When launching Firefox with selenium, how to get all the text that is displayed on that page to save it on a text file ?

  • 2
    What do you mean all text? In that case why do you want selenium? If you have ajax in it. Getting full source code is also difficult. Be more clear on what you are trying to achieve. Then people here can definitely help. – Yogeesh Seralathan Aug 01 '14 at 09:45
  • @YogeeshSeralathan There is only HTML text on the page I want to visit. No videos, no animation, no java applet or javascript. –  Aug 01 '14 at 09:48
  • 1
    you don't need selenium, use beautifulsoup – Padraic Cunningham Aug 01 '14 at 10:55
  • @ArtjomB. Yes, but there is a basic authentication to fulfill, so that is why I used selenium. Once authentication done, I can get access to the page I want and retrive its text. –  Aug 01 '14 at 12:17
  • @PadraicCunningham Thank you for the advice. Is BeautifulSoup able to launch a browser with a given URL as Selenium does ? I never heard about BeautifulSoup before you told me. –  Aug 01 '14 at 12:19
  • @new_programmar Why do you need selenium for getting authenticated? POST the username and password as parameters and handle the cookies and retrieve the source code of the page. **FYI:** selenium is usually used to handle dynamically loading html data and client side environment testing process. – Yogeesh Seralathan Aug 01 '14 at 15:46

3 Answers3

1

Give this a try

from selenium import webdriver as driver

browser = driver.Firefox()
browser.get("http://www.google.com")
print browser.find_element_by_xpath("html").text
Christoph Hegemann
  • 1,434
  • 8
  • 13
1

use httplib2 if html is the only thing you want to retrieve. As it states in the documentation, the most simple use is this:

import httplib2
h = httplib2.Http(".cache")
resp, content = h.request("http://example.org/", "GET")
chuse
  • 373
  • 3
  • 18
1

Selenium is quite the overkill for this sort of thing. You can use the built-in httplib in python, so you don't have any dependencies.

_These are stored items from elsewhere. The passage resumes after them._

(** X12: [Shutdown] never fails, keeps the configuration and drops every cache:
    no entry is left, and the next invocation of any execution is not
    answered from the cache. *)
Theorem Shutdown_forgets {World : Type} (env : Env World)
    (cm : realMCPCacheManager.t) (order : list (string * realMCPCache.t)) :
  let out := realMCPCacheManager.Shutdown_in order cm in
  out.1 = None
  ∧ realMCPCacheManager.config out.2 = realMCPCacheManager.config cm
  ∧ realMCPCacheManager.caches out.2 = ∅
  ∧ (∀ p k, entryAt out.2 p k = None)
  ∧ (∀ execution w,
       realMCPCacheManager.answersFromCache env out.2 execution w = false).
Proof.
  intros out. subst out. unfold realMCPCacheManager.Shutdown_in. cbn [fst snd].
  assert (∀ cm0, realMCPCacheManager.config
                   (fold_left
                      (λ cm kv, realMCPCacheManager.assign cm kv.1
                                  (realMCPCache.Clear (realMCPCacheManager.deref cm kv.1)).2)
                      order cm0)
                 = realMCPCacheManager.config cm0) as Hcfg.
  { induction order as [|kv order IH]; intros cm0; [done |].
    cbn [fold_left]. by rewrite IH. }
  split_and!; try done.
  - cbn. apply Hcfg.
  - intros execution w. unfold realMCPCacheManager.answersFromCache.
    unfold realMCPCacheManager.GetCache. cbn [realMCPCacheManager.caches].
    rewrite lookup_empty. cbn [realMCPCacheManager.config].
    unfold realMCPCache.Get. rewrite entryAt_deref. unfold entryAt.
    cbn [realMCPCacheManager.caches]. rewrite lookup_insert_eq. cbn.
    rewrite lookup_empty. by rewrite andb_false_r.
Qed.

from httplib import HTTPConnection

conn = HTTPConnection("example.com")
conn.request("GET", "/") # the path or the complete url
print conn.getresponse().read()

If basic authentication is needed, then only the base64 encoded request headers need to be provided additionally.

This will of course not work, if a custom authentication is needed.

Community
  • 1
  • 1
Artjom B.
  • 61,146
  • 24
  • 125
  • 222